ACHILLE.—Ciel! montre-moi dans quelle partie de son corps je dois le détruire; si c'est ici, ou là, ou là? afin que je puisse donner un nom à la blessure suivant son lieu, et rendre distincte la brèche par laquelle aura fui la grande âme d'Hector. Ciel! réponds-moi.

HECTOR.—Les dieux bienheureux se déshonoreraient en répondant à une pareille question; homme superbe, arrête encore: penses-tu donc conquérir ma vie si facilement que tu puisses nommer d'avance avec une exactitude si précise, l'endroit où tu veux me frapper de mort?

ACHILLE.—Oui, te dis-je!

HECTOR.—Tu serais un oracle que je ne t'en croirais pas: désormais, sois bien sur tes gardes, car moi je ne te tuerai pas ici, ou là, ou là; mais par les forges qui ont fabriqué le casque de Mars, je te tuerai partout ton corps; oui, partout ton corps.—Vous, sages Grecs, pardonnez-moi cette bravade, c'est son insolence qui arrache des folies à mes lèvres; mais je tâcherai que mes actions confirment mes paroles; ou puissé-je ne jamais...

AJAX.—Ne vous irritez point, cousin.—Et vous, Achille, laissez-là vos menaces jusqu'à ce que l'occasion où votre volonté vous mettent à portée de les exécuter. Vous pouvez chaque jour vous rassasier d'Hector, si vous en avez tant d'envie; et le conseil de la Grèce, j'en ai peur, aurait quelque peine à obtenir de vous d'en venir aux mains avec lui.

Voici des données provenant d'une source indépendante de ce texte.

(* ===== verification/Sio.v ===== *)
(** * DMA controller

    Model of [hw/dma/apple_sio.c]: the Smart IO co-processor, whose endpoints move bytes
    between guest memory and devices through queues of buffers the guest maps.  The
    memory core is the interface [DmaMemory]; mapped memory is the guest's memory
    itself.  Messages to the guest are recorded in the order they are sent. *)

From S2P Require Import Prelude CString Dt.

Definition SIO_NUM_EPS : Z := 0xDC.

Inductive DMADirection := DMA_DIRECTION_TO_DEVICE | DMA_DIRECTION_FROM_DEVICE.
#[global] Instance DMADirection_eq_dec : EqDecision DMADirection.
Proof. solve_decision. Defined.

(** The memory core: whether an access to a range succeeds, and how many bytes of a
    range can be mapped at once, none if it cannot be. *)
Class DmaMemory := {
  dma_valid : Z -> Z -> bool;
  dma_memory_map : DMADirection -> Z -> Z -> Z;
}.

(** A segment and a piece of mapped memory: an address and a length. *)
Record SIODMABuffer := mkSIOBuffer {
  segments : list (Z * Z);
  iov : list (Z * Z);
  tag : Z;
  mapped : bool;
  completed : Z;
  start_timestamp : Z;
}.
#[global] Instance eta_SIODMABuffer : Eta SIODMABuffer := fun b =>
  mkSIOBuffer (segments b) (iov b) (tag b) (mapped b) (completed b) (start_timestamp b).

Record AppleSIODMAEndpoint := mkEndpoint {
  config : bytes;
  direction : DMADirection;
  id : Z;
  buffers : list SIODMABuffer;
}.
#[global] Instance eta_AppleSIODMAEndpoint : Eta AppleSIODMAEndpoint := fun e =>
  mkEndpoint (config e) (direction e) (id e) (buffers e).

(** The controller with guest memory, the virtual clock and the messages it sent. *)
Record AppleSIOState := mkSIO {
  eps : list AppleSIODMAEndpoint;
  protocol_version : Z;
  segment_size : Z;
  segment_base : Z;
  resp_base : Z;
  gtimer_freq : Z;
  memory : Z -> Z;
  clock : Z;
  sent : list (Z * Z);
}.
#[global] Instance eta_AppleSIOState : Eta AppleSIOState := fun s =>
  mkSIO (eps s) (protocol_version s) (segment_size s) (segment_base s) (resp_base s) (gtimer_freq s) (memory s) (clock s) (sent s).

Definition OP_PING : Z := 1.
Definition OP_GET_PARAM : Z := 2.
Definition OP_SET_PARAM : Z := 3.
Definition OP_CONFIGURE : Z := 5.
Definition OP_MAP : Z := 6.
Definition OP_QUERY : Z := 7.
Definition OP_STOP : Z := 8.
Definition OP_ACK : Z := 101.
Definition OP_GET_PARAM_RESP : Z := 103.
Definition OP_COMPLETE : Z := 104.
Definition OP_QUERY_OK : Z := 105.
Definition OP_SYNC_ERROR : Z := 2.
Definition EP_CONTROL : Z := 0.
Definition EP_PERF : Z := 3.
Definition PARAM_PROTOCOL_VERSION : Z := 0.
Definition PARAM_SEGMENT_BASE : Z := 1.
Definition PARAM_SEGMENT_SIZE : Z := 2.
Definition PARAM_RESPONSE_BASE : Z := 11.
(* ===== verification/Spi.v ===== *)
(** * SPI controller

    Model of [hw/ssi/apple_spi.c] and of what it uses of [hw/ssi/ssi.c].  The
    peripherals on the bus are the interface [SSIPeripheralClass], the DMA controller
    the interface [DmaEngine]. *)

From S2P Require Import Prelude CString Dt Fifo8.

Inductive SSICSMode := SSI_CS_NONE | SSI_CS_LOW | SSI_CS_HIGH.
#[global] Instance SSICSMode_eq_dec : EqDecision SSICSMode.
Proof. solve_decision. Defined.

(** What a peripheral does with a word, and with its chip select. *)
Class SSIPeripheralClass (P : Type) := {
  cs_polarity : P -> SSICSMode;
  transfer : P -> Z -> outcome (P * Z);
  set_cs : P -> bool -> P;
}.

Record SSIPeripheral (P : Type) := mkPeripheral {
  dev : P;
  cs : bool;
}.
Arguments mkPeripheral {P}.
Arguments dev {P}.
Arguments cs {P}.
#[global] Instance eta_SSIPeripheral P : Eta (SSIPeripheral P) := fun p => mkPeripheral (dev p) (cs p).

(** The DMA controller as a device sees it: the bytes a channel has left, and a read
    and a write of at most so many. *)
Class DmaEngine (D : Type) := {
  dma_remaining : D -> Z -> outcome Z;
  dma_read : D -> Z -> Z -> outcome (D * bytes);
  dma_write : D -> Z -> bytes -> outcome (D * Z);
}.

(** ** The bus *)

Section Bus.
Context {P : Type} `{SSIPeripheralClass P}.

Definition ssi_cs_default (p : SSIPeripheral P) (level : bool) : SSIPeripheral P :=
  let p := if bool_decide (cs p = level) then p else p <| dev ::= fun d => set_cs d level |> in
  p <| cs := level |>.

Definition ssi_transfer_raw_default (p : SSIPeripheral P) (val : Z) : outcome (SSIPeripheral P * Z) :=
  let selected := match cs_polarity (dev p) with SSI_CS_HIGH => cs p | SSI_CS_LOW => negb (cs p) | SSI_CS_NONE => true end in
  if selected then '(d, r) ← transfer (dev p) val; mret (p <| dev := d |>, u32 r) else mret (p, 0).

Fixpoint transfer_all (bus : list (SSIPeripheral P)) (val r : Z) : outcome (list (SSIPeripheral P) * Z) :=
  match bus with
  | [] => mret ([], r)
  | p :: bus =>
      '(p, r') ← ssi_transfer_raw_default p val;
      '(bus, r) ← transfer_all bus val (r .| r');
      mret (p :: bus, r)
  end.
Definition ssi_transfer (bus : list (SSIPeripheral P)) (val : Z) : outcome (list (SSIPeripheral P) * Z) := transfer_all bus val 0.

End Bus.

(** ** Registers *)

Definition REG_CTRL : Z := 0x000.
Definition REG_CTRL_RUN : Z := BIT 0.
Definition REG_CTRL_TX_RESET : Z := BIT 2.
Definition REG_CTRL_RX_RESET : Z := BIT 3.
Definition REG_CFG : Z := 0x004.
Definition REG_CFG_AGD : Z := BIT 0.
Definition REG_CFG_MODE (x : Z) : Z := (x .>> 5) .& 0x3.
Definition REG_CFG_MODE_INVALID : Z := 0.
Definition REG_CFG_MODE_IRQ : Z := 1.
Definition REG_CFG_MODE_DMA : Z := 2.
Definition REG_CFG_IE_RXREADY : Z := BIT 7.
Definition REG_CFG_IE_TXEMPTY : Z := BIT 8.
Definition REG_CFG_WORD_SIZE (x : Z) : Z := (x .>> 15) .& 0x3.
Definition REG_CFG_IE_COMPLETE : Z := BIT 21.
Definition REG_STATUS : Z := 0x008.
Definition REG_STATUS_RXREADY : Z := BIT 0.
Definition REG_STATUS_TXEMPTY : Z := BIT 1.
Definition REG_STATUS_RXOVERFLOW : Z := BIT 3.
Definition REG_STATUS_COMPLETE : Z := BIT 22.
Definition REG_STATUS_TXFIFO_MASK : Z := 31 .<< 6.
Definition REG_STATUS_RXFIFO_MASK : Z := 31 .<< 11.
Definition REG_PIN : Z := 0x00c.
Definition REG_PIN_CS : Z := BIT 1.
Definition REG_TXDATA : Z := 0x010.
Definition REG_RXDATA : Z := 0x020.
Definition REG_RXCNT : Z := 0x034.
Definition REG_TXCNT : Z := 0x04c.
Definition REG_MAX : Z := 0x50.
Definition REG_FIFO_DEPTH : Z := 16.
Definition APPLE_SPI_MMIO_SIZE : Z := 0x4000.

(** The controller with the bus and the DMA controller it is connected to; a channel
    is none while its pointer is null. *)
Record AppleSPIState (P D : Type) := mkSPI {
  ssi_bus : list (SSIPeripheral P);
  sio : D;
  tx_chan : option Z;
  rx_chan : option Z;
  irq : bool;
  rx_fifo : Fifo8;
  tx_fifo : Fifo8;
  regs : list Z;
  tx_chan_id : Z;
  rx_chan_id : Z;
  dma_capable : bool;
}.
Arguments mkSPI {P D}.
Arguments ssi_bus {P D}.
Arguments sio {P D}.
Arguments tx_chan {P D}.
Arguments rx_chan {P D}.
Arguments irq {P D}.
Arguments rx_fifo {P D}.
Arguments tx_fifo {P D}.
Arguments regs {P D}.
Arguments tx_chan_id {P D}.
Arguments rx_chan_id {P D}.
Arguments dma_capable {P D}.
#[global] Instance eta_AppleSPIState P D : Eta (AppleSPIState P D) := fun s =>
  mkSPI (ssi_bus s) (sio s) (tx_chan s) (rx_chan s) (irq s) (rx_fifo s) (tx_fifo s) (regs s) (tx_chan_id s) (rx_chan_id s) (dma_capable s).

Section Spi.
Context {P D : Type} `{SSIPeripheralClass P} `{DmaEngine D}.

(** What a new allocation holds before it is written. *)
Context (heap : Z -> Z).

#[local] Abbreviation spi_state := (AppleSPIState P D).

(** A register, at a constant address below [REG_MAX]. *)
Definition REG (spi : spi_state) (v : Z) : Z := nth (Z.to_nat (v .>> 2)) (regs spi) 0.
Definition set_REG (spi : spi_state) (v x : Z) : spi_state := spi <| regs ::= fun l => <[Z.to_nat (v .>> 2) := x]> l |>.

Definition word_size (cfg : Z) : outcome Z :=
  let w := REG_CFG_WORD_SIZE cfg in
  if w =? 0 then mret 1 else if w =? 1 then mret 2 else if w =? 2 then mret 4 else Abort.
Definition apple_spi_word_size (spi : spi_state) : outcome Z := word_size (REG spi REG_CFG).

Definition set_status (spi : spi_state) (bits : Z) : spi_state := set_REG spi REG_STATUS (REG spi REG_STATUS .| bits).

(** A channel that is used through its pointer. *)
Definition channel (c : option Z) : outcome Z := match c with Some c => mret c | None => Oob end.

(** The loops over a buffer of [n] bytes, a word at a time: a word that is not all in
    the buffer is an access out of bounds. *)
Fixpoint push_words (fuel : nat) (fifo : Fifo8) (buffer : bytes) (w i : Z) : outcome Fifo8 :=
  if zlen buffer <=? i then mret fifo
  else match fuel with
       | O => NoFuel
       | S fuel => word ← slice buffer i w; fifo ← fifo32_push fifo (le_combine word); push_words fuel fifo buffer w (i + w)
       end.
#[global] Instance amp_peripheral : SSIPeripheralClass AppleCS42L77State := {|
  cs_polarity := fun _ => SSI_CS_NONE;
  transfer := apple_cs42l77_transfer;
  set_cs := fun s _ => s;
|}.

(** ** Commands as the driver sends them *)

Fixpoint send (s : AppleCS42L77State) (bs : bytes) : outcome (AppleCS42L77State * bytes) :=
  match bs with
  | [] => mret (s, [])
  | b :: bs => '(s, r) ← apple_cs42l77_transfer s b; '(s, rs) ← send s bs; mret (s, r :: rs)
  end.

(** The registers as memory. *)
Fixpoint store_bytes (r : gmap Z Z) (a : Z) (bs : bytes) : gmap Z Z :=
  match bs with [] => r | b :: bs => store_bytes (<[a := u8 b]> r) (a + 1) bs end.
Definition load_bytes (r : gmap Z Z) (a : Z) (n : nat) : bytes := (fun i => default 0 (r !! i)) <$> seqZ a (Z.of_nat n).

Lemma reg_store_other bs : forall r a i, i < a -> store_bytes r a bs !! i = r !! i.
Proof. induction bs as [|b bs IH]; intros r a i Hi; cbn [store_bytes]; [done|]. rewrite IH by lia. by rewrite lookup_insert_ne by lia. Qed.

Lemma store_bytes_app x : forall r a y, store_bytes r a (x ++ y) = store_bytes (store_bytes r a x) (a + zlen x) y.
Proof.
  induction x as [|b x IH]; intros r a y; cbn [store_bytes app]; [by rewrite Z.add_0_r|]. rewrite IH. f_equal. unfold zlen. cbn [length]. lia.
Qed.

Lemma seqZ_head a n : seqZ a (Z.of_nat (S n)) = a :: seqZ (a + 1) (Z.of_nat n).
Proof. rewrite seqZ_cons by lia. do 2 f_equal; lia. Qed.

Lemma reg_load_store bs : forall r a, Forall (in_width 8) bs -> load_bytes (store_bytes r a bs) a (length bs) = bs.
Proof.
  induction bs as [|b bs IH]; intros r a Hb; [done|]. apply Forall_cons in Hb as [Hb Hbs]. unfold load_bytes in *. cbn [length store_bytes].
  rewrite seqZ_head. cbn [fmap list_fmap]. rewrite IH by done. f_equal. rewrite reg_store_other, lookup_insert_eq by lia. cbn. by apply wrap_small.
Qed.

Lemma load_app r a x y : load_bytes r a (x + y) = load_bytes r a x ++ load_bytes r (a + Z.of_nat x) y.
Proof. unfold load_bytes. rewrite Nat2Z.inj_add, seqZ_app, fmap_app by lia. done. Qed.

(** A transfer of [n] bytes at [start] is set up, and is at address [a]; [idle] is between commands. *)
Section Transfer.
Context (start n : Z) (d : bool).
Hypothesis Hstart : 0 <= start.
Hypothesis Hn : 0 < n.
Hypothesis Hsize : start + n <= CS42L77_REG_SIZE.

Definition idle (a : Z) (r : gmap Z Z) : AppleCS42L77State := mkAmp start a 0 0 n 0 d r.

(** Where the address is after the byte before [a]. *)
Definition next (a : Z) : Z := if a =? start + n then start else a.
Definition apple_aes_post_load (s : AppleAESState) : AppleAESState :=
  if negb (stopped s) then aes_start (s <| stopped := true |>) else s.

(** A device that loads the fields of [vmstate_apple_aes] that another one saved. *)
Definition vmstate_apple_aes (saved s : AppleAESState) : outcome AppleAESState :=
  ks ← mapM apple_aes_key_post_load (keys saved);
  Done (apple_aes_post_load (s <| last_level := last_level saved |> <| reg := reg saved |> <| queue := queue saved |>
    <| command := command saved |> <| data_len := data_len saved |> <| data_read := data_read saved |>
    <| keys := ks |> <| iv := iv saved |> <| stopped := stopped saved |>)).

(** ** Events *)
Inductive event := Write (addr dat : Z) | Run (i : nat).

(** [None] when the event has to wait: accesses are one at a time, and none begins while a
    join is under way. *)
Definition aes_event (s : AppleAESState) (e : event) : outcome (option AppleAESState) :=
  match e with
  | Write addr dat => match joining s with None => aes_reg_write s addr dat | Some _ => Done None end
  | Run i => aes_thread s i
  end.

(** The guest has words for the FIFO; it writes the next one or a thread runs. *)
Inductive step : AppleAESState * list Z -> AppleAESState * list Z -> Prop :=
  | step_guest s w ws s' : aes_event s (Write REG_AES_COMMAND_FIFO w) = Done (Some s') -> step (s, w :: ws) (s', ws)
  | step_thread s i ws s' : aes_event s (Run i) = Done (Some s') -> step (s, ws) (s', ws).

(** The commands one after the other, which is what the device is for. *)
Fixpoint aes_sequential (s : AppleAESState) (cmds : list AESCommand) : outcome AppleAESState :=
  match cmds with
  | [] => Done s
  | c :: cmds => s ← aes_process_command s c; aes_sequential s cmds
  end.
End Aes.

HECTOR.—Je vous prie, qu'on vous voie sur le champ de bataille: nous n'avons livré que des combats insignifiants depuis que vous avez abandonné la cause des Grecs.

ACHILLE.—M'en pries-tu, Hector? Demain, je te rencontrerai, cruel comme la mort; ce soir nous sommes tous amis.

HECTOR.—Donne-moi ta main pour gage de ta promesse.

AGAMEMNON.—D'abord, vous tous, nobles Grecs, venez dans ma tente et livrons-nous ensemble à la joie des festins; ensuite, fêtez Hector, chacun à votre tour, suivant son loisir et votre libéralité. Que les tambours battent, que les trompettes sonnent, et que ce grand guerrier sache qu'il est le bienvenu.